What are you planning to do?


----------



## TH3UKRIDDL3R (May 2, 2009)

nordic said:


> Man, sad to hear this again...
> Honestly, I think oil pump is not something too expensive and complicated to replace, I would've replaced it when the sump was removed for piece of mind.
> 
> Not sure if it can cause this, was the pump chain tensioner fine?
> ...


The oil pump was fine before, chain was too. The engine met all of Audi requirements for pressure when 4-rings came and done a pressure test, but the car has done a few thousand more miles since then and I'm aware the pumps aren't the most reliable hence the reason I'm ticking other boxes before I change it. Eurocarparts have them in stock for £83.94 and there is one in Crayford now.

Not to sure about the tensioner now though. If i'm honest i wouldn't know what to be looking for lol I can change something if someone shows me or I have the laptop out and the ******** up, but dont ask me whats where in the enginebay :roll:

So tomorrow morning its change the oil filter, Check pressure. If its holding steady then happy days if not its a quick trip to ECP the sumps coming off and the pump is getting changed too.


----------



## nordic (Apr 26, 2010)

Please keep us posted, I think many of us here are interested! [smiley=gossip.gif] I'm doing mine next week.

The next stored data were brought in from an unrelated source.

Lemma valid_here first hist r op : valid first hist -> r ∈ hist -> op ∈ r_ops r -> op_block_height op = sn_block_height (r_snapshot r).
Proof.
  induction 1 as [sn [Hf Hi] Hs|r' parent hist H IH Hext]; intros Hr Hop.
  - apply list_elem_of_singleton in Hr as ->. by apply elem_of_nil in Hop.
  - apply elem_of_cons in Hr as [->|Hr]; [|by apply IH]. by apply (proj1 (Forall_forall _ _) (ext_here _ _ _ Hext)).
Qed.
Lemma leader_key_refines db tip hist h v res :
  db_ok db -> valid (first_block_height db) hist -> refines db tip hist ->
  get_leader_key_at db h v tip = Ok res -> res = key_at h v hist.
Proof.
  intros Hok Hv Href. unfold get_leader_key_at, key_at. intros (? & _ & H)%bind_Ok. apply bind_Ok in H as (anc & Hanc & H).
  apply (ancestor_refines _ _ _ _ _ Hok Hv Href) in Hanc as ->.
  destruct (record_at h hist) as [r|] eqn:Hr; cbn in *; [|by injection H]. apply record_at_elem in Hr as [Hin Hh].
  apply bind_Ok in H as (h' & Hh' & H). unfold sql_u64 in Hh'. destruct (_ <? h); [done|]. injection Hh' as <-.
  apply expect_one_Ok in H. symmetry. apply head_of_rows. intros k. rewrite <-H, !list_elem_of_filter.
  destruct (proj1 (Forall_forall _ _) (ref_rows _ _ _ Href) r Hin) as (_ & Hk & _). rewrite Hk. unfold r_hash. split; [|naive_solver].
  intros [Hvtx Hrow]. split_and!; [naive_solver| |done|naive_solver]. apply Hk in Hrow.
  apply list_elem_of_omap in Hrow as (op & Hop & Hop'). destruct op; try done. injection Hop' as ->. rewrite <-Hh.
  by apply (valid_here _ _ _ _ Hv Hin Hop).
Qed.

Lemma index_refines db tip hist k : refines db tip hist -> index_value_get db tip k = Ok (history_values hist !! k).
Proof. intros Href. unfold index_value_get. rewrite (get_indexed_known _ _ _ _ (ref_chain _ _ _ Href)). by rewrite (ref_values _ _ _ Href). Qed.
Lemma won_refines db tip hist H :
  refines db tip hist -> Forall u8 H -> expects_stacks_block_in_fork db H tip = Ok (bool_decide (is_Some (won_at H hist))).
Proof.
  intros Href HH. unfold expects_stacks_block_in_fork. rewrite (index_refines _ _ _ _ Href). cbn.
  rewrite history_values_won by (done || apply Href). f_equal. apply bool_decide_ext. destruct (won_at H hist); cbn; by rewrite !is_Some_alt.
Qed.
Lemma has_key_refines db sn hist pk res :
  db_ok db -> sn ∈ snapshots db -> refines db (sn_burn_header_hash sn) hist -> Forall u8 pk ->
  has_VRF_public_key db pk (sn_burn_header_hash sn) = Ok res -> res = bool_decide (is_Some (key_available pk hist)).
Proof.
  intros Hok Hsn Href Hpk. unfold has_VRF_public_key. rewrite get_block_snapshot_known by done. cbn. rewrite (index_refines _ _ _ _ Href). cbn.
  rewrite history_values_vrf by (done || apply Href). intros [= <-]. apply bool_decide_ext.
  destruct (key_available pk hist); cbn; by rewrite !is_Some_alt.
Qed.
Lemma key_consumed_refines db sn hist k res :
  db_ok db -> sn ∈ snapshots db -> refines db (sn_burn_header_hash sn) hist -> Forall u8 (public_key k) ->
  is_leader_key_consumed db k (sn_burn_header_hash sn) = Ok res -> res = bool_decide (key_available (public_key k) hist = Some false).
Proof.
  intros Hok Hsn Href Hpk. unfold is_leader_key_consumed. intros (? & _ & H)%bind_Ok. rewrite get_block_snapshot_known in H by done. cbn in H.
  rewrite (index_refines _ _ _ _ Href) in H. cbn in H. rewrite history_values_vrf in H by (done || apply Href).
  destruct (key_available (public_key k) hist) as [[]|]; cbn in H; by injection H as <-.
Qed.

(** * Checks *)

Lemma parent_tip_Ok db header tip : parent_tip db header = Ok tip -> tip ∈ snapshots db /\ sn_burn_header_hash tip = bh_parent_block_hash header.
Proof. unfold parent_tip. intros (sn & Hs%expect_inv & He%expect_opt_Ok)%bind_Ok. subst sn. by apply get_block_snapshot_Some. Qed.
Lemma commit_check_Ok db c header : commit_check c header db = Ok () ->
  commit_burn_fee c <> 0 /\ expects_stacks_block_in_fork db (block_header_hash c) (bh_parent_block_hash header) = Ok false /\
  exists k, get_leader_key_at db (key_block_ptr c) (key_vtxindex c) (bh_parent_block_hash header) = Ok (Some k) /\
    is_leader_key_consumed db k (bh_parent_block_hash header) = Ok false /\
    to_address_bits (E:=op_error) (commit_input c) = Ok (addr_bytes (key_address k)).
Proof.
  unfold commit_check. cbv zeta. intros (tip & Ht & H)%bind_Ok. apply parent_tip_Ok in Ht as [_ Ht]. rewrite Ht in H.
  destruct (Z.eqb_spec (commit_burn_fee c) 0) as [|Hfee]; [done|]. split; [done|]. apply bind_Ok in H as (first & _ & H). destruct (_ <? _); [done|].
  apply bind_Ok in H as (b & Hb%expect_inv & H). destruct b; [done|]. split; [done|]. destruct (_ <=? _); [done|].
  apply bind_Ok in H as (key & Hk%expect_inv & H). apply bind_Ok in H as (k & Hok & H). destruct key as [k'|]; [|done]. injection Hok as ->.
  apply bind_Ok in H as (u & Hu%expect_inv & H). destruct u; [done|]. apply bind_Ok in H as (? & _ & H). apply bind_Ok in H as (bits & Hbits & H).
  destruct (decide _) as [->|]; [|done]. by exists k.
Qed.
Lemma key_check_Ok db k burnchain header : key_check k burnchain header db = Ok () -> has_VRF_public_key db (public_key k) (bh_parent_block_hash header) = Ok false.
Proof.
  unfold key_check. cbv zeta. intros (tip & Ht & H)%bind_Ok. apply parent_tip_Ok in Ht as [_ Ht]. rewrite Ht in H.
  apply bind_Ok in H as (b & Hb%expect_inv & H). by destruct b.
Qed.

Lemma registered_available hist r k : r ∈ hist -> k ∈ r_keys r -> is_Some (key_available (public_key k) hist).
Proof.
  induction hist as [|r' hist IH]; intros Hr Hk; [by apply elem_of_nil in Hr|]. cbn [key_available]. destruct (decide _); [by eexists|].
  destruct (decide _) as [|Hout]; [by eexists|]. apply elem_of_cons in Hr as [->|Hr]; [|by apply IH]. exfalso. apply Hout. by apply list_elem_of_fmap_2.
Qed.
Lemma key_at_registered h v hist k : key_at h v hist = Some k -> exists r, r ∈ hist /\ k ∈ r_keys r.
Proof.
  unfold key_at. intros (r & Hr & Hk)%bind_Some. apply record_at_elem in Hr as [Hr _]. exists r. split; [done|].
  destruct (filter _ _) as [|k' l] eqn:Hf; [done|]. injection Hk as ->. assert (Hin : k ∈ k :: l) by by left. rewrite <-Hf in Hin.
  by apply list_elem_of_filter in Hin as [_ ?].
Qed.

(** * Steps *)

Context `{Hvrf : !VRFPublicKeys}.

As for tensioner, it's slightly visible on one of your pictures. Looks ok...


----------



## TH3UKRIDDL3R (May 2, 2009)

Fingers crossed I don't have to drop the sump. But if I'm honest I will probably do it anyway for piece of mind.

I'm hoping for a nice dry weekend... Last time I was under the TT it's was p***ing down.

Sent from my iPhone using Tapatalk


----------



## TTMBTT (Jul 22, 2010)

At that mileage before you start to dig deep into quite expensive repairs, try renewing the oil
pressure sender, it's just that you have had the oil pressure checked and it seems to be fine which
to me points to the sender being weak :idea:


----------



## TH3UKRIDDL3R (May 2, 2009)

TTMBTT said:


> At that mileage before you start to dig deep into quite expensive repairs, try renewing the oil
> pressure sender, it's just that you have had the oil pressure checked and it seems to be fine which
> to me points to the sender being weak :idea:


The oil pressure was tested months ago after the strainer became blocked. I'm aware of the repair costs....Hence the reason i'm working my way towards the more expensive repairs rather than just jumping in. I'm pretty confident that if the oil filter doesn't remove the problem that changing the oil pump will. I ran the engine last night when I got in and it held pressure for the few minutes it was running :?

Either way I've been looking into replacing the engine next year, not only for piece of mind but also ready for any future upgrades... we're not planning on selling the car as its a pretty rare colour and we love it too much


----------



## TTMBTT (Jul 22, 2010)

TH3UKRIDDL3R said:


> TTMBTT said:
> 
> 
> > At that mileage before you start to dig deep into quite expensive repairs, try renewing the oil
> ...


Cant help but feel you have missed the the point, the switch/sender (Electrical), the pressure checks you have had done (Mechanical) which show excellent pressure within tolerances given by AUDI specs provided by "Hoggy". Just thinking of 
the best logical method/cheapest resolution to your problem. Looks as though from the posts a lot of people are watching with interest as to the outcome i.e. without purchasing engine!!!!!!

Mark


----------



## TH3UKRIDDL3R (May 2, 2009)

TTMBTT said:


> TH3UKRIDDL3R said:
> 
> 
> > TTMBTT said:
> ...


OIC I must of been having a brain fart... not used to being awake on a saturday morning. For some reason in my head i was picturing the oil level sensor :roll:. Audi Bexley have got one in £10+ vat...got call around some of the local parts shops and see whats about.


----------



## TH3UKRIDDL3R (May 2, 2009)

SCMF in Welling have the switch for £8.25 inc VAT. I'm waiting for one of the chaps to get here with his MAC Tools - Diagnostic tool. I wanna check the pressure before and after the switch is changed to see if there are any variations.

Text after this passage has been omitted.